The recent crystal structure of two monoferric human serum transferrin (Fe N hTF) molecules bound to the soluble portion of the homodimeric transferrin receptor (sTFR) has provided new details of this binding interaction which dictates iron delivery to cells. Specifically, substantial rearrangements in the homodimer interface of the sTFR occur as a result of the binding of the two Fe N hTF molecules. Mutagenesis of selected residues in the sTFR highlighted in the structure was undertaken to evaluate the effect on function.

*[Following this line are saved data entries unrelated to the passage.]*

(** [C36] An address-space digest identifies the space: the empty scope is one
    space whatever the tenant, the constant the migrations default to; two
    scopes with references share a digest exactly when the references and the
    tenant are equal, or the encodings are a SHA-256 collision. *)
Theorem AddressSpaceDigest_identifies t s t' s' :
  AddressSpaceDigest t ∅ = "c86bbfc3761caa942844f05f5a8379f15cdd300f512a9d5b5baaa787c4695c42"
  /\ (AddressSpaceDigest t s = AddressSpaceDigest t' s'
      <-> (s = s' /\ (s = ∅ \/ t = t'))
          \/ collide (CanonicalAddressSpace t s) (CanonicalAddressSpace t' s')).
Proof.
  split; [vm_compute; reflexivity|]. unfold AddressSpaceDigest. rewrite digest_eq. split.
  - intros [H | H]; [left; by apply CanonicalAddressSpace_inj | by right].
  - intros [[-> [-> | ->]] | H]; [left; reflexivity | by left | by right].
Qed.

(** The two encodings never produce the same text. *)
Lemma pool_space_disjoint t s t' s' : CanonicalPool t s <> CanonicalAddressSpace t' s'.
Proof. intros H. apply writeFields_inj in H. cbn [app] in H. injection H. discriminate. Qed.

Lemma PoolDigest_length t s : String.length (PoolDigest t s) = 64%nat.
Proof. unfold PoolDigest. by rewrite hexEncode_length, Sum256_length. Qed.

Lemma SameRefs_iff a b : SameRefs a b = true <-> a = b.
Proof.
  unfold SameRefs. rewrite String.eqb_eq. split; [|by intros ->].
  intros H. by apply CanonicalPool_inj in H as [_ ?].
Qed.

(** ** Role sets *)

Lemma add_new_elem l x y : y ∈ add_new l x <-> y ∈ l \/ y = x.
Proof.
  unfold add_new. case_bool_decide as H.
  - split; [by left | intros [? | ->]; done].
  - rewrite elem_of_app, list_elem_of_singleton. done.
Qed.

Lemma add_new_NoDup l x : NoDup l -> NoDup (add_new l x).
Proof.
  intros H. unfold add_new. case_bool_decide; [done|]. apply NoDup_app.
  split; [done|]. split; [|apply NoDup_singleton]. by intros y Hy ->%list_elem_of_singleton.
Qed.

Lemma uniq_spec roles l :
  NoDup l -> NoDup (foldl add_new l roles) /\ forall y, y ∈ foldl add_new l roles <-> y ∈ l \/ y ∈ roles.
Proof.
  revert l. induction roles as [|r roles IH]; intros l Hl; cbn [foldl].
  - split; [done|]. intros y. split; [by left | intros [? | ?%not_elem_of_nil]; done].
  - destruct (IH (add_new l r) (add_new_NoDup l r Hl)) as [H1 H2]. split; [done|].
    intros y. rewrite H2, add_new_elem, elem_of_cons. tauto.
Qed.

Lemma RoleSetKey_eq a b : RoleSetKey a = RoleSetKey b <-> forall r, r ∈ a <-> r ∈ b.
Proof.
  unfold RoleSetKey.
  destruct (uniq_spec a [] ltac:(constructor)) as [Na Ha], (uniq_spec b [] ltac:(constructor)) as [Nb Hb].
  assert (Hset : (forall r, r ∈ a <-> r ∈ b) <-> Permutation (foldl add_new [] a) (foldl add_new [] b)).
  { split.
    - intros H. apply NoDup_Permutation; [done | done |]. intros r. rewrite Ha, Hb, H. done.
    - intros H r. pose proof (Ha r) as Ha'. rewrite H, Hb, !elem_of_nil in Ha'. tauto. }
  rewrite Hset. split.
  - intros H. apply writeFields_inj in H. injection H as _ H.
    by rewrite <- (sort_strings_perm (foldl add_new [] a)), H, sort_strings_perm.
  - intros H. by rewrite (sort_strings_ext _ _ H).
Qed.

Elimination of Ca 2+ binding in the sTFR by mutating two of four coordinating residues ([E465A,E468A]) results in low production of an unstable and aggregated sTFR. Mutagenesis of two histidines ([H475A,H684A]) at the dimer interface had little effect on the kinetics of iron release at pH 5.6 from either lobe, reflecting the inaccessibility of this cluster to solvent. Creation of a H318A sTFR mutant allows assignment of a small pH dependent initial decrease in the fluorescent signal to His318. Removal of the four C-terminal residues of the sTFR, Asp757-Asn758-Glu759-Phe760, eliminates pH-stimulated iron release from the C-lobe of the Fe 2 hTF/sTFR Δ757–760 complex. The loss is accounted for by the inability of this sTFR mutant to bind and stabilize protonated hTF His349 (a pH-inducible switch) in the C-lobe of hTF. Collectively, these studies support a model in which a series of pH-induced events involving both TFR residue His318 and hTF residue His349 occurs in order to promote receptor-stimulated iron release from the C-lobe of hTF.